今回は、久しぶりに、自転車こぎながらのシーンでじわじわと涙腺が浸食されていった。そして、想いが伝わったその時! あの組紐の受け渡しでさっそく第一の波を受けて撃沈する。こうなると、そこからのシーンはもう泣かずにいられるわけがない。
「カタワレ時だ」。
声が揃う。瀧の驚いた表情、そして浮かべる安どの表情、その後の微笑み。これを一介の俳優がセリフに出さず、すべてを表現できるものだろうか。アニメーションだからできることというのがこういったところにも表れる。そして、珠玉の瀧の独白、そして慟哭。神木隆之介をして、一世一代の名演技、といえる、泣いているはずなのに一切上ずらない声に感情を持っていかれる。
三葉も同様である。躓いてひっくり返り、軽く気を失ったわけだが、いとおしい人の声に我を取り戻す。
「すきだ」
この右手の文字に初見で私は泣かされた。畳みかけるスパークル。そして決然とした、一番かっこいい三葉。あのシーンがあるからこそ、別のバッドエンドはないと我々も確信できるのである。
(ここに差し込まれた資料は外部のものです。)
(* ===== verification/Janus.v ===== *)
(** * Requests to the WebRTC gateway: websocket_10/src/incoming.c and trickle.c

    A client's message may carry an SDP offer or answer, which is applied to its handle under
    the handle's mutex, and is then given to the handle's plugin; a trickle message carries
    ICE candidates.  The gateway's own functions (SDP, ICE, plugins) are Janus's and
    parameters here; each gets the handle and may change it.  A handle's flags are the set of
    those that are set.  The request's reference count is kept, [json_auto_t] replies and
    freed strings are not. *)

From S2P Require Import Prelude Jansson.
From Stdlib Require Import Ascii.

Local Open Scope c_scope.

Module Janus.

(** ** Data *)

Inductive webrtc_flag : Type :=
| WEBRTC_CLEANING | WEBRTC_PROCESSING_OFFER | WEBRTC_GOT_OFFER | WEBRTC_GOT_ANSWER | WEBRTC_READY | WEBRTC_ALERT
| WEBRTC_TRICKLE | WEBRTC_ALL_TRICKLES | WEBRTC_START | WEBRTC_ICE_RESTART | WEBRTC_RESEND_TRICKLES
| WEBRTC_DATA_CHANNELS | WEBRTC_HAS_VIDEO | WEBRTC_STOP | WEBRTC_RFC4588_RTX
| WEBRTC_HAS_AUDIO | WEBRTC_TRICKLE_SYNCED | WEBRTC_NEW_DATACHAN_SDP.

#[export] Instance webrtc_flag_eq_dec : EqDecision webrtc_flag.
Proof. solve_decision. Defined.

Definition flag_number (f : webrtc_flag) : nat :=
  match f with
  | WEBRTC_CLEANING => 0 | WEBRTC_PROCESSING_OFFER => 1 | WEBRTC_GOT_OFFER => 2 | WEBRTC_GOT_ANSWER => 3
  | WEBRTC_READY => 4 | WEBRTC_ALERT => 5 | WEBRTC_TRICKLE => 6 | WEBRTC_ALL_TRICKLES => 7 | WEBRTC_START => 8
  | WEBRTC_ICE_RESTART => 9 | WEBRTC_RESEND_TRICKLES => 10 | WEBRTC_DATA_CHANNELS => 11 | WEBRTC_HAS_VIDEO => 12
  | WEBRTC_STOP => 13 | WEBRTC_RFC4588_RTX => 14
  | WEBRTC_HAS_AUDIO => 15 | WEBRTC_TRICKLE_SYNCED => 16 | WEBRTC_NEW_DATACHAN_SDP => 17
  end.
Definition number_flag (n : nat) : webrtc_flag :=
  nth n [WEBRTC_CLEANING; WEBRTC_PROCESSING_OFFER; WEBRTC_GOT_OFFER; WEBRTC_GOT_ANSWER; WEBRTC_READY; WEBRTC_ALERT;
    WEBRTC_TRICKLE; WEBRTC_ALL_TRICKLES; WEBRTC_START; WEBRTC_ICE_RESTART; WEBRTC_RESEND_TRICKLES;
    WEBRTC_DATA_CHANNELS; WEBRTC_HAS_VIDEO; WEBRTC_STOP; WEBRTC_RFC4588_RTX;
    WEBRTC_HAS_AUDIO; WEBRTC_TRICKLE_SYNCED; WEBRTC_NEW_DATACHAN_SDP] WEBRTC_STOP.

#[export] Instance webrtc_flag_countable : Countable webrtc_flag.
Proof. apply (inj_countable' flag_number number_flag). by intros []. Defined.
(* ===== verification/Gateway.v ===== *)
(** * Sessions of the WebRTC gateway: websocket_10/src/websocket_10.c, helper.c

    A websocket gets a session, under a random number, when it connects; its messages name
    the session and go to the handler of their type, those with an SDP or a candidate to
    [Janus]; what a plugin sends comes back through the callbacks at the end of [Code], its
    SDP through [Sdp].  A session that is destroyed by its client, or by the watchdog when it
    has been idle, moves from [sessions] to [old_sessions] and is freed by a timer three
    seconds later.

    A handler is run from its start to its end; the threads of Janus act between.  GLib's hash
    tables are finite maps, walked in an order that is a parameter.  Handles, plugins and
    their sessions are Janus's: the class [GatewayCore].  A [g_atomic_int] that only is 0 or 1
    is a [bool].  Logging, and the memory of printed messages, is left out. *)

From S2P Require Import Prelude Jansson KoreNet WebsocketFrame Janus HandleSdp.
From Stdlib Require Import Ascii.

Local Open Scope c_scope.

Module Gw.
Import Janus Sdp.

(** ** Data *)

Record janus_session : Type := JanusSession {
  session_id : Z;
  last_activity : Z;  (* microseconds *)
  destroy : bool;  (* the atomic is not 0 *)
  timeout : bool;
  mutex : bool;  (* [mutex] is held *)
  ice_handles : option (gmap Z loc);
  source : option (option loc)  (* a request, with its transport *)
}.

Definition s_session_id (f : Z -> Z) (w : janus_session) : janus_session :=
  JanusSession (f (session_id w)) (last_activity w) (destroy w) (timeout w) (mutex w) (ice_handles w) (source w).
Definition s_last_activity (f : Z -> Z) (w : janus_session) : janus_session :=
  JanusSession (session_id w) (f (last_activity w)) (destroy w) (timeout w) (mutex w) (ice_handles w) (source w).
Definition s_destroy (f : bool -> bool) (w : janus_session) : janus_session :=
  JanusSession (session_id w) (last_activity w) (f (destroy w)) (timeout w) (mutex w) (ice_handles w) (source w).
Definition s_timeout (f : bool -> bool) (w : janus_session) : janus_session :=
  JanusSession (session_id w) (last_activity w) (destroy w) (f (timeout w)) (mutex w) (ice_handles w) (source w).
Definition s_mutex (f : bool -> bool) (w : janus_session) : janus_session :=
  JanusSession (session_id w) (last_activity w) (destroy w) (timeout w) (f (mutex w)) (ice_handles w) (source w).
Definition s_ice_handles (f : option (gmap Z loc) -> option (gmap Z loc)) (w : janus_session) : janus_session :=
  JanusSession (session_id w) (last_activity w) (destroy w) (timeout w) (mutex w) (f (ice_handles w)) (source w).
Definition s_source (f : option (option loc) -> option (option loc)) (w : janus_session) : janus_session :=
  JanusSession (session_id w) (last_activity w) (destroy w) (timeout w) (mutex w) (ice_handles w) (f (source w)).

Record ex : Type := Ex {
  id : Z;
  b : Z;
  sender_id : Z  (* the handle the connection attached *)
}.

Definition e_id (f : Z -> Z) (w : ex) : ex :=
  Ex (f (id w)) (b w) (sender_id w).
Definition e_b (f : Z -> Z) (w : ex) : ex :=
  Ex (id w) (f (b w)) (sender_id w).
Definition e_sender_id (f : Z -> Z) (w : ex) : ex :=
  Ex (id w) (b w) (f (sender_id w)).


Inductive relay_kind : Type := RelayData | RelayRtp (video : Z) | RelayRtcp (video : Z).

Inductive gevent : Type :=
| EmptyFrame (c : loc)  (* a reply that could not be printed *)
| Echo (c : loc) (op : Z) (data : string)
| Queued (c : loc) (frame : list Z)
| AllWorkers (frame : list Z)
| TransportTimeout (session : Z)
| SessionOver (session : Z) (timed_out : bool)
| SessionTimeout (session : Z)  (* to the event handlers, as the next two *)
| PluginEvent (session handle : Z) (plugin : loc)
| JsepEvent (session handle : Z)
| Relayed (handle : loc) (kind : relay_kind) (data : list Z).

Record gworld (X J : Type) : Type := GWorld {
  jw : jworld X J;  (* handles, Janus, the request in hand, what was sent *)
  heap : gmap loc janus_session;
  sessions : gmap Z loc;
  old_sessions : gmap Z loc;  (* destroyed, not yet freed *)
  sessions_mutex : bool;
  cleanups : list loc;  (* timers for [janus_cleanup_session], with their argument *)
  stop : Z;
  session_timeout : Z;  (* seconds *)
  plugins : option (gmap string loc);
  exs : gmap loc ex;
  hdlr_extra : gmap loc loc;  (* of the connections that have one *)
  connections : list (loc * bool);  (* with: is it a websocket? *)
  ab : Z;
  next : loc;  (* the next address to be given out *)
  event_refs : Z;  (* references to the event in hand *)
  sender_refs : Z;  (* and to its member sender *)
  glog : list gevent  (* newest first *)
}.
Arguments GWorld {X J}.
Arguments jw {X J}.
Arguments heap {X J}.
Arguments sessions {X J}.
Arguments old_sessions {X J}.
Arguments sessions_mutex {X J}.
Arguments cleanups {X J}.
Arguments stop {X J}.
Arguments session_timeout {X J}.
Arguments plugins {X J}.
Arguments exs {X J}.
Arguments hdlr_extra {X J}.
Arguments connections {X J}.
Arguments ab {X J}.
Arguments next {X J}.
Arguments event_refs {X J}.
Arguments sender_refs {X J}.
Arguments glog {X J}.

Definition g_jw {X J : Type} (f : jworld X J -> jworld X J) (w : gworld X J) : gworld X J :=
  GWorld (f (jw w)) (heap w) (sessions w) (old_sessions w) (sessions_mutex w) (cleanups w) (stop w) (session_timeout w) (plugins w) (exs w) (hdlr_extra w) (connections w) (ab w) (next w) (event_refs w) (sender_refs w) (glog w).
Definition g_heap {X J : Type} (f : gmap loc janus_session -> gmap loc janus_session) (w : gworld X J) : gworld X J :=
  GWorld (jw w) (f (heap w)) (sessions w) (old_sessions w) (sessions_mutex w) (cleanups w) (stop w) (session_timeout w) (plugins w) (exs w) (hdlr_extra w) (connections w) (ab w) (next w) (event_refs w) (sender_refs w) (glog w).
Definition g_sessions {X J : Type} (f : gmap Z loc -> gmap Z loc) (w : gworld X J) : gworld X J :=
  GWorld (jw w) (heap w) (f (sessions w)) (old_sessions w) (sessions_mutex w) (cleanups w) (stop w) (session_timeout w) (plugins w) (exs w) (hdlr_extra w) (connections w) (ab w) (next w) (event_refs w) (sender_refs w) (glog w).
Definition g_old_sessions {X J : Type} (f : gmap Z loc -> gmap Z loc) (w : gworld X J) : gworld X J :=
  GWorld (jw w) (heap w) (sessions w) (f (old_sessions w)) (sessions_mutex w) (cleanups w) (stop w) (session_timeout w) (plugins w) (exs w) (hdlr_extra w) (connections w) (ab w) (next w) (event_refs w) (sender_refs w) (glog w).
Definition g_sessions_mutex {X J : Type} (f : bool -> bool) (w : gworld X J) : gworld X J :=
  GWorld (jw w) (heap w) (sessions w) (old_sessions w) (f (sessions_mutex w)) (cleanups w) (stop w) (session_timeout w) (plugins w) (exs w) (hdlr_extra w) (connections w) (ab w) (next w) (event_refs w) (sender_refs w) (glog w).
Definition g_cleanups {X J : Type} (f : list loc -> list loc) (w : gworld X J) : gworld X J :=
  GWorld (jw w) (heap w) (sessions w) (old_sessions w) (sessions_mutex w) (f (cleanups w)) (stop w) (session_timeout w) (plugins w) (exs w) (hdlr_extra w) (connections w) (ab w) (next w) (event_refs w) (sender_refs w) (glog w).
Definition g_stop {X J : Type} (f : Z -> Z) (w : gworld X J) : gworld X J :=
  GWorld (jw w) (heap w) (sessions w) (old_sessions w) (sessions_mutex w) (cleanups w) (f (stop w)) (session_timeout w) (plugins w) (exs w) (hdlr_extra w) (connections w) (ab w) (next w) (event_refs w) (sender_refs w) (glog w).
Definition g_session_timeout {X J : Type} (f : Z -> Z) (w : gworld X J) : gworld X J :=
  GWorld (jw w) (heap w) (sessions w) (old_sessions w) (sessions_mutex w) (cleanups w) (stop w) (f (session_timeout w)) (plugins w) (exs w) (hdlr_extra w) (connections w) (ab w) (next w) (event_refs w) (sender_refs w) (glog w).
Definition g_plugins {X J : Type} (f : option (gmap string loc) -> option (gmap string loc)) (w : gworld X J) : gworld X J :=
  GWorld (jw w) (heap w) (sessions w) (old_sessions w) (sessions_mutex w) (cleanups w) (stop w) (session_timeout w) (f (plugins w)) (exs w) (hdlr_extra w) (connections w) (ab w) (next w) (event_refs w) (sender_refs w) (glog w).
Definition g_exs {X J : Type} (f : gmap loc ex -> gmap loc ex) (w : gworld X J) : gworld X J :=
  GWorld (jw w) (heap w) (sessions w) (old_sessions w) (sessions_mutex w) (cleanups w) (stop w) (session_timeout w) (plugins w) (f (exs w)) (hdlr_extra w) (connections w) (ab w) (next w) (event_refs w) (sender_refs w) (glog w).
Definition g_hdlr_extra {X J : Type} (f : gmap loc loc -> gmap loc loc) (w : gworld X J) : gworld X J :=
  GWorld (jw w) (heap w) (sessions w) (old_sessions w) (sessions_mutex w) (cleanups w) (stop w) (session_timeout w) (plugins w) (exs w) (f (hdlr_extra w)) (connections w) (ab w) (next w) (event_refs w) (sender_refs w) (glog w).
Definition g_connections {X J : Type} (f : list (loc * bool) -> list (loc * bool)) (w : gworld X J) : gworld X J :=
  GWorld (jw w) (heap w) (sessions w) (old_sessions w) (sessions_mutex w) (cleanups w) (stop w) (session_timeout w) (plugins w) (exs w) (hdlr_extra w) (f (connections w)) (ab w) (next w) (event_refs w) (sender_refs w) (glog w).
Definition g_ab {X J : Type} (f : Z -> Z) (w : gworld X J) : gworld X J :=
  GWorld (jw w) (heap w) (sessions w) (old_sessions w) (sessions_mutex w) (cleanups w) (stop w) (session_timeout w) (plugins w) (exs w) (hdlr_extra w) (connections w) (f (ab w)) (next w) (event_refs w) (sender_refs w) (glog w).
Definition g_next {X J : Type} (f : loc -> loc) (w : gworld X J) : gworld X J :=
  GWorld (jw w) (heap w) (sessions w) (old_sessions w) (sessions_mutex w) (cleanups w) (stop w) (session_timeout w) (plugins w) (exs w) (hdlr_extra w) (connections w) (ab w) (f (next w)) (event_refs w) (sender_refs w) (glog w).
Definition g_event_refs {X J : Type} (f : Z -> Z) (w : gworld X J) : gworld X J :=
  GWorld (jw w) (heap w) (sessions w) (old_sessions w) (sessions_mutex w) (cleanups w) (stop w) (session_timeout w) (plugins w) (exs w) (hdlr_extra w) (connections w) (ab w) (next w) (f (event_refs w)) (sender_refs w) (glog w).
Definition g_sender_refs {X J : Type} (f : Z -> Z) (w : gworld X J) : gworld X J :=
  GWorld (jw w) (heap w) (sessions w) (old_sessions w) (sessions_mutex w) (cleanups w) (stop w) (session_timeout w) (plugins w) (exs w) (hdlr_extra w) (connections w) (ab w) (next w) (event_refs w) (f (sender_refs w)) (glog w).
Definition g_glog {X J : Type} (f : list gevent -> list gevent) (w : gworld X J) : gworld X J :=
  GWorld (jw w) (heap w) (sessions w) (old_sessions w) (sessions_mutex w) (cleanups w) (stop w) (session_timeout w) (plugins w) (exs w) (hdlr_extra w) (connections w) (ab w) (next w) (event_refs w) (sender_refs w) (f (glog w)).

(** Two worlds with the same fields. *)
Lemma gworld_ext {X J : Type} (w1 w2 : gworld X J) :
  jw w1 = jw w2 ->
  heap w1 = heap w2 ->
  sessions w1 = sessions w2 ->
  old_sessions w1 = old_sessions w2 ->
  sessions_mutex w1 = sessions_mutex w2 ->
  cleanups w1 = cleanups w2 ->
  stop w1 = stop w2 ->
  session_timeout w1 = session_timeout w2 ->
  plugins w1 = plugins w2 ->
  exs w1 = exs w2 ->
  hdlr_extra w1 = hdlr_extra w2 ->
  connections w1 = connections w2 ->
  ab w1 = ab w2 ->
  next w1 = next w2 ->
  event_refs w1 = event_refs w2 ->
  sender_refs w1 = sender_refs w2 ->
  glog w1 = glog w2 -> w1 = w2.
Proof. destruct w1, w2. cbn. by intros; subst. Qed.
二人は唐突に出会う。だが、二人のムスビは、あの瞬間で出会える奇跡として描くことで、無理筋・強引と言った外野の声を十分にかき消してくれた。出会えたからこそ、この作品は共感を得たのだろう。

48回目。
世間一般からすれば、「アホかいな」と思われる鑑賞回数である。しかも公開年からの5年間、必ず一回は見ている作品になっている。
「私は、いや、日本国民は、とんでもない作品に出会ってしまったのかもしれない」


誇張でも何でもなく、本当にそう思う。関西ガチ勢として、2上映回すべてを押さえられたのは本当によかったと思っている。